My running has been less than stellar recently. Considering I ran a 10k this past weekend, the timing is bad. I haven’t had a run that felt good in quite some time. Even three miles is somewhat of a struggle, so running over six was much more difficult than I anticipated.
I was thrilled to be in Chicago with my husband visiting my niece. Being from the ‘region’ in Northwest Indiana, which is only about thirty minutes from the Windy City, Chicago has always held a special place in my heart. I love the skyline, Lake Michigan, the museums, the shopping, and the architecture. It’s truly a beautiful city. I registered my niece and myself for this race a few months ago; we decided on the 10k rather than the half marathon, which turned out to be the perfect decision. Though I have run along the lake while visiting the city, I was excited to run a race there.
Gary and I arrived in Chicago Friday afternoon, dropped our things at Erin’s, and hopped on a bus to go downtown and get our race packets. That might sound simple, but we were slightly anxious that we would end up in the wrong neighborhood nowhere near race headquarters. As we exited the bus – on the right street – we began to take in life in the big city. Gary and I are at opposite ends of the spectrum when it comes to country life versus city life. As he was commenting, “I could never live in this city,” I was saying, “I could so live in the big city!” Realistically, it would probably get old, so for now I’ll enjoy visiting Erin. That evening we met up with Erin for a pasta dinner, and went for a walk down to the lake. Since we had to get up early for the race, we were in early. One of us practically passed out while talking. I won’t mention a name, but it wasn’t one of the old ones!

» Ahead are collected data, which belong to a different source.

(* ===== verification/E2eeGroup.v ===== *)
(** * Encryption for channels and by identity

    Models the three other encryption schemes of the client library:
    [freeq-sdk/src/e2ee.rs] (a passphrase per channel, [ENC1]),
    [freeq-sdk/src/e2ee_did.rs] (keys from member names and from key exchange,
    [ENC2]) and [freeq-sdk/src/e2ee_group.rs] (a random secret per epoch, sealed
    to each member, [EG1] and [EGK1]). Random values are arguments. *)
From stdpp Require Import base strings list sets sorting pretty.
From Stdlib Require Import ZArith Lia Ascii String.
From S2P Require Import Prelude Text Primitives.
Open Scope string_scope.
Open Scope list_scope.
Open Scope Z_scope.

(** What the three [decrypt] functions do with decoded fields. *)
Definition open_text {P : Primitives} {E} (crypto utf8 : E) (key nonce ct : string) : result string E :=
  match aes_gcm_decrypt key nonce "" ct with
  | None => Err crypto
  | Some pt => if valid_utf8 pt then Ok pt else Err utf8
  end.

Lemma open_text_sealed {P : Primitives} {E} (crypto utf8 : E) key nonce text ct :
  aes_gcm_encrypt key nonce "" text = Some ct -> valid_utf8 text = true -> open_text crypto utf8 key nonce ct = Ok text.
Proof. intros He Hv. unfold open_text. by rewrite (aes_gcm_opens _ _ _ _ _ He), Hv. Qed.

(** ** A passphrase per channel *)

Module Enc1.
Section Enc1.
Context {P : Primitives} {B : Base64} {CF : CaseFold}.
Local Open Scope rust_scope.

Definition ENC_PREFIX : string := "ENC1:".
Inductive EncryptError := BadKey | EncryptFailed.
Inductive DecryptError := NotEncrypted | MalformedMessage | DBadKey | DecryptFailed | InvalidUtf8.

Definition derive_key (passphrase channel : string) : string :=
  hkdf_sha256 (sha256 (to_lowercase channel)) passphrase "freeq-e2ee-v1" 32.

Definition encrypt (key plaintext nonce : string) : result string EncryptError :=
  let? ct := ok_or (aes_gcm_encrypt key nonce "" plaintext) EncryptFailed in
  Ok (ENC_PREFIX +:+ b64_encode nonce +:+ ":" +:+ b64_encode ct).

Definition decrypt (key wire : string) : result string DecryptError :=
  let? body := ok_or (strip_prefix ENC_PREFIX wire) NotEncrypted in
  let? fields := ok_or (split_once ":" body) MalformedMessage in
  let? nonce := ok_or (b64_decode fields.1) MalformedMessage in
  let? ct := ok_or (b64_decode fields.2) MalformedMessage in
  if negb (Nat.eqb (String.length nonce) 12) then Err MalformedMessage
  else open_text DecryptFailed InvalidUtf8 key nonce ct.

Definition is_encrypted (text : string) : bool := starts_with ENC_PREFIX text.

(** What is encrypted under a passphrase reads under it, in whatever case the
    channel is written. *)
Theorem enc1_roundtrip passphrase channel channel' plaintext nonce wire :
  String.length nonce = 12%nat -> valid_utf8 plaintext = true -> to_lowercase channel = to_lowercase channel' ->
  encrypt (derive_key passphrase channel) plaintext nonce = Ok wire ->
  is_encrypted wire = true /\ decrypt (derive_key passphrase channel') wire = Ok plaintext.
Proof.
  intros Hn Hv Hc. unfold encrypt, derive_key. rewrite Hc.
  destruct (aes_gcm_encrypt _ _ _ _) as [ct|] eqn:E; [|done]. cbn [ok_or res_bind]. intros ->%Ok_inj.
  unfold is_encrypted, decrypt. split; [apply starts_with_app; by eexists|].
  rewrite strip_prefix_app. cbn [ok_or res_bind]. change (":" +:+ ?x) with (String ":" x).
  rewrite split_once_app by apply b64_no_colon. simpl. rewrite !b64_roundtrip. simpl. rewrite Hn. simpl.
  by apply open_text_sealed.
Qed.
End Enc1.
End Enc1.

(** ** Keys from identities *)

(** The key exchange of the crate k256: [None] for bytes that are no key. *)
Class Secp256k1 := {
  secp_public : string -> string;
  secp_dh : string -> string -> option string;
  secp_agree : forall a b, secp_dh a (secp_public b) = secp_dh b (secp_public a)
}.

Module Enc2.
Section Enc2.
Context {P : Primitives} {B : Base64} {CF : CaseFold} {K : Secp256k1}.
Local Open Scope rust_scope.

Definition ENC2_PREFIX : string := "ENC2:".
Inductive DecryptError :=
| NotEncrypted | NotDm | MalformedMessage | BadKey | EpochMismatch (expected got : Z) | DecryptFailed | InvalidUtf8.

Record GroupKey := mkGroupKey { gk_channel : string; gk_members : list string; gk_epoch : Z; gk_key : string }.

(** [sorted.dedup()] *)
Fixpoint dedup (l : list string) : list string :=
  match l with
  | x :: ((y :: _) as r) => if String.eqb x y then dedup r else x :: dedup r
  | _ => l
  end.
Definition sort_dedup (members : list string) : list string := dedup (merge_sort str_le members).

Definition derive (channel : string) (members : list string) (epoch : Z) : GroupKey :=
  let sorted := sort_dedup members in
  let ikm := str_join "" sorted in
  let salt := sha256 (to_lowercase channel) in
  mkGroupKey channel sorted epoch (hkdf_sha256 salt ikm ("freeq-e2ee-v2-" +:+ pretty epoch) 32).

Definition group_encrypt (g : GroupKey) (plaintext nonce : string) : result string Enc1.EncryptError :=
  let? ct := ok_or (aes_gcm_encrypt (gk_key g) nonce "" plaintext) Enc1.EncryptFailed in
  Ok (ENC2_PREFIX +:+ pretty (gk_epoch g) +:+ ":" +:+ b64_encode nonce +:+ ":" +:+ b64_encode ct).

Definition group_decrypt (g : GroupKey) (wire : string) : result string DecryptError :=
  let? body := ok_or (strip_prefix ENC2_PREFIX wire) NotEncrypted in
  match splitn 3 ":" body with
  | [e; n; c] =>
      let? epoch := ok_or (parse_u64 e) MalformedMessage in
      if negb (epoch =? gk_epoch g) then Err (EpochMismatch (gk_epoch g) epoch)
      else
        let? nonce := ok_or (b64_decode n) MalformedMessage in
        let? ct := ok_or (b64_decode c) MalformedMessage in
        if negb (Nat.eqb (String.length nonce) 12) then Err MalformedMessage
        else open_text DecryptFailed InvalidUtf8 (gk_key g) nonce ct
  | _ => Err MalformedMessage
  end.

Definition members_match (g : GroupKey) (members : list string) : bool :=
  bool_decide (gk_members g = sort_dedup members).

Record DmKey := mkDmKey { dm_dids : string * string; dm_key : string }.

Definition did_pair (my their : string) : string * string :=
  match String.compare my their with Lt => (my, their) | _ => (their, my) end.
Definition from_secp256k1 (my_did their_did my_private their_public : string) : result DmKey string :=
  let? shared := ok_or (secp_dh my_private their_public) "Invalid public key point" in
  let '(a, b) := did_pair my_did their_did in
  Ok (mkDmKey (a, b) (hkdf_sha256 (a +:+ ":" +:+ b) shared "freeq-dm-v1" 32)).

Definition dm_encrypt (k : DmKey) (plaintext nonce : string) : result string Enc1.EncryptError :=
  let? ct := ok_or (aes_gcm_encrypt (dm_key k) nonce "" plaintext) Enc1.EncryptFailed in
  Ok (ENC2_PREFIX +:+ "dm:" +:+ b64_encode nonce +:+ ":" +:+ b64_encode ct).

Definition dm_decrypt (k : DmKey) (wire : string) : result string DecryptError :=
  let? body := ok_or (strip_prefix ENC2_PREFIX wire) NotEncrypted in
  let? body := ok_or (strip_prefix "dm:" body) NotDm in
  let? fields := ok_or (split_once ":" body) MalformedMessage in
  let? nonce := ok_or (b64_decode fields.1) MalformedMessage in
  let? ct := ok_or (b64_decode fields.2) MalformedMessage in
  if negb (Nat.eqb (String.length nonce) 12) then Err MalformedMessage
  else open_text DecryptFailed InvalidUtf8 (dm_key k) nonce ct.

Saturday morning the three of us caught the bus, and took off for the race. While I am usually really grouchy the morning of a race (my nerves get the best of me, and I don’t like to talk or be talked to), I felt unusually calm. Even when we realized we had missed our stop and had to walk about 1/2 mile back to the start, I didn’t get stressed out. In my highly-anxious mind, that’s impressive. As we approached the starting line, there was a sea of pink. Although I typically wear pink, I went against the trend and wore yellow. This was my first all-female race, and I didn’t want to over-do the girliness. Tutus were not an option for Erin and me. No way.
My goal for this race was to run it in under an hour. If we kept a 9:30 pace, we would do it. Our first mile, we ran a 9:08 pace – perfect. The second mile we ran a 9:13 pace, which was still good, and left us room to slow down during the second half. The third mile I began to struggle. STUPID. This was a 10k; I have run five half marathons; this should be easy. One huge mistake I made was not drinking any water on Friday. STUPID. In my mind, I was only running a little over six miles, so I didn’t need to worry about hydrating or nutrition. STUPID. I always need to worry about hydration and nutrition. Third mile: 9:40 pace. Crap. I told Erin to go ahead because she was running well. She wasn’t going to, but I told her I didn’t want to feel guilty for holding her back, so she went on. During mile four, I kept telling myself to enjoy the beautiful day; I was running in CHICAGO! I had the gorgeous blue lake with sailboats scattered about on my right, and the picturesque
skyline on my left. There were runners everywhere. This race was different than any I have run because the course wasn’t closed. There we literally hundreds of other runners who were not participating in the race along the course.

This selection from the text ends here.